Count the lines below that contain the word "part", and state only that number.

*** Opening RECORDS FOR THE TASK ***

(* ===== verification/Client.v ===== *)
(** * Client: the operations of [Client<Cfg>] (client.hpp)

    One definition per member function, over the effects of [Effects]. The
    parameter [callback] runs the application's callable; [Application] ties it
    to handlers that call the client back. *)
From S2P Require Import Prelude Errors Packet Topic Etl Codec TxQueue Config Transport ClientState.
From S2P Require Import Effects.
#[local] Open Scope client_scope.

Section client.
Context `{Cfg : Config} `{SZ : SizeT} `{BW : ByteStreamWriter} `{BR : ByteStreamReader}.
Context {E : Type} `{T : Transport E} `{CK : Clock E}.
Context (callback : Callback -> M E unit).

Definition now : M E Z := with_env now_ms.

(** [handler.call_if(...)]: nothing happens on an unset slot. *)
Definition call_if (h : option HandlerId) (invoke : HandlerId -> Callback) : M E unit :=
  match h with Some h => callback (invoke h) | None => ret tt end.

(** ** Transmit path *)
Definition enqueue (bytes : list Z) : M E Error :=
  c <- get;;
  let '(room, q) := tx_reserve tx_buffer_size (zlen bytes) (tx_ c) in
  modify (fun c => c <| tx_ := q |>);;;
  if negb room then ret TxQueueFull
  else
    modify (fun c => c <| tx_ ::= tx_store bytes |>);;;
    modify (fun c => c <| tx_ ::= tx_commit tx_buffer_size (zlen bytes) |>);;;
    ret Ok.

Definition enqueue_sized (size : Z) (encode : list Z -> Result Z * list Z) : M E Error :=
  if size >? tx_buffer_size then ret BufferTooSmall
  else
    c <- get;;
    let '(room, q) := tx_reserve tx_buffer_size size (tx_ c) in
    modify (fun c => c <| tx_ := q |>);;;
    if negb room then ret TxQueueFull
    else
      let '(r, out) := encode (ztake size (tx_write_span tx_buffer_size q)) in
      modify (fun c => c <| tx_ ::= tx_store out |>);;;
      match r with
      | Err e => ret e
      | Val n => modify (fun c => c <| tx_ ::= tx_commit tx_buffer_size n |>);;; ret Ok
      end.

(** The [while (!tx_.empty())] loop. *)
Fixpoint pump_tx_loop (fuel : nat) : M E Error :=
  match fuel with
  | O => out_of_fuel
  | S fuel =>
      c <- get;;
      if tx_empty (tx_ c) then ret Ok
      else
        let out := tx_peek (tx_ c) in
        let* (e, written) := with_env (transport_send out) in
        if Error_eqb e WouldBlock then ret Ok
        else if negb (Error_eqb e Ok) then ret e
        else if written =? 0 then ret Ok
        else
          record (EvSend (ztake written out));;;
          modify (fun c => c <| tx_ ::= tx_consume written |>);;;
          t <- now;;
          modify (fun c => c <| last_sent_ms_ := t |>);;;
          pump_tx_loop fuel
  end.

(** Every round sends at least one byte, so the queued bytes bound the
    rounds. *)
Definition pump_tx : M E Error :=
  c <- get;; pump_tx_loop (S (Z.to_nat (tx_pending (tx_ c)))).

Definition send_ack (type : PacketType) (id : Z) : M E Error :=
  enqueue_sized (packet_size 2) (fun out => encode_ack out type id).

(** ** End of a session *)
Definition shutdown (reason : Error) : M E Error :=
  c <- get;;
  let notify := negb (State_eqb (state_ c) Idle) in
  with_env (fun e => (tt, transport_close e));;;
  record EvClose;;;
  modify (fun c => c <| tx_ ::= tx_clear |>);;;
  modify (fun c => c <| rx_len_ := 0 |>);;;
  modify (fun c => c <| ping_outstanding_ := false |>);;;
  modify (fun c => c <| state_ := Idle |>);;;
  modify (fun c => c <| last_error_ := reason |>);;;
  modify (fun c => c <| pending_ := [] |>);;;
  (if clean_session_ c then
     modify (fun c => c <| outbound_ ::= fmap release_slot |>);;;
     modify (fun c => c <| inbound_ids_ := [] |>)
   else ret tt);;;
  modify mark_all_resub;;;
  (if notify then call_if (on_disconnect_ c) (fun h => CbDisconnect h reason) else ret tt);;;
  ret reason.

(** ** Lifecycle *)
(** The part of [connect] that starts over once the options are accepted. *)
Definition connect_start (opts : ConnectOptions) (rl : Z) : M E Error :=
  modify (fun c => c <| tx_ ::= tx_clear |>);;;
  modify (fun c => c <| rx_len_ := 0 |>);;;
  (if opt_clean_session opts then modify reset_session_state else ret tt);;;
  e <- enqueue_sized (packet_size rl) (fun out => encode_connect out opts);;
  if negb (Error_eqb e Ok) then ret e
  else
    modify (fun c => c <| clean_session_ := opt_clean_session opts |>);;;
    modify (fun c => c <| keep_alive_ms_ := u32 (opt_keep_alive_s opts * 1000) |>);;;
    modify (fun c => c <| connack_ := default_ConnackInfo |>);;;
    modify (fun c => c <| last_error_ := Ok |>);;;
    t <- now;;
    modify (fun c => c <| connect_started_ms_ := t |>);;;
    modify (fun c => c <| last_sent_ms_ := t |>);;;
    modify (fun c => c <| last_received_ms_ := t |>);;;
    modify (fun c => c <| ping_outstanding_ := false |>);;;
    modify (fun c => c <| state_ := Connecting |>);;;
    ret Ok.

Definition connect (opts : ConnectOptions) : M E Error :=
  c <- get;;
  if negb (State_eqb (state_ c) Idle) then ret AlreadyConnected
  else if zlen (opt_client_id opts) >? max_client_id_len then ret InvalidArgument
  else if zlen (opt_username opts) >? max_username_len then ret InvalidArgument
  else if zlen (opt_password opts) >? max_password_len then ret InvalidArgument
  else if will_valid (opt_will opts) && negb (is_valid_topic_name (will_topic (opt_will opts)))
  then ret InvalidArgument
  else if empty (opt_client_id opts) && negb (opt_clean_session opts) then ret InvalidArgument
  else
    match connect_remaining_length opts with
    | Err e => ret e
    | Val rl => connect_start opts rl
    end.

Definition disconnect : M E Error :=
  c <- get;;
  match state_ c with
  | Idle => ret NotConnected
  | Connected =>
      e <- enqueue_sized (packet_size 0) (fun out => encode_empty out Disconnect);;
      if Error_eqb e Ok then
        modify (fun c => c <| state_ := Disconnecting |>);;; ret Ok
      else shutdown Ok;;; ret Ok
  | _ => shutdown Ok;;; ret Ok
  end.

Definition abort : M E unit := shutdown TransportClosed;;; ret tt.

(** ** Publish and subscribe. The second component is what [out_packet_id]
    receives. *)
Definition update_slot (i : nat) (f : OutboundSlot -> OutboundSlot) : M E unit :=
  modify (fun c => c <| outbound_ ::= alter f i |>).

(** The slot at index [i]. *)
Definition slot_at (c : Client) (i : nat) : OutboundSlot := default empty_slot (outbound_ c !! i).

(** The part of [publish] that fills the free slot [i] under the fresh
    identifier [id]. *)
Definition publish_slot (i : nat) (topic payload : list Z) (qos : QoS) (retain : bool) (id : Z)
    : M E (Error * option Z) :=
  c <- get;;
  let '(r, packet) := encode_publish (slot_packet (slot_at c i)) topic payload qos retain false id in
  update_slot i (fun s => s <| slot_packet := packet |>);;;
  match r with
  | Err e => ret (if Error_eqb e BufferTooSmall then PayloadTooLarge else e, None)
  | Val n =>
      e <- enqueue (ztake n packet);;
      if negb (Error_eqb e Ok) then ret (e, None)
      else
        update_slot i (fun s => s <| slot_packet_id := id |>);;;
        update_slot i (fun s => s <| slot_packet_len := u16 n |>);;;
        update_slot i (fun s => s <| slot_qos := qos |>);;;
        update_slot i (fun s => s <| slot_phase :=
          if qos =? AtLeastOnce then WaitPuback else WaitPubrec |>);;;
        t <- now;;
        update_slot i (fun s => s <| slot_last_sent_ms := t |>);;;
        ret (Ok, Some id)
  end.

*** Closing RECORDS FOR THE TASK ***

**COMPLETED EXERCISE**. 2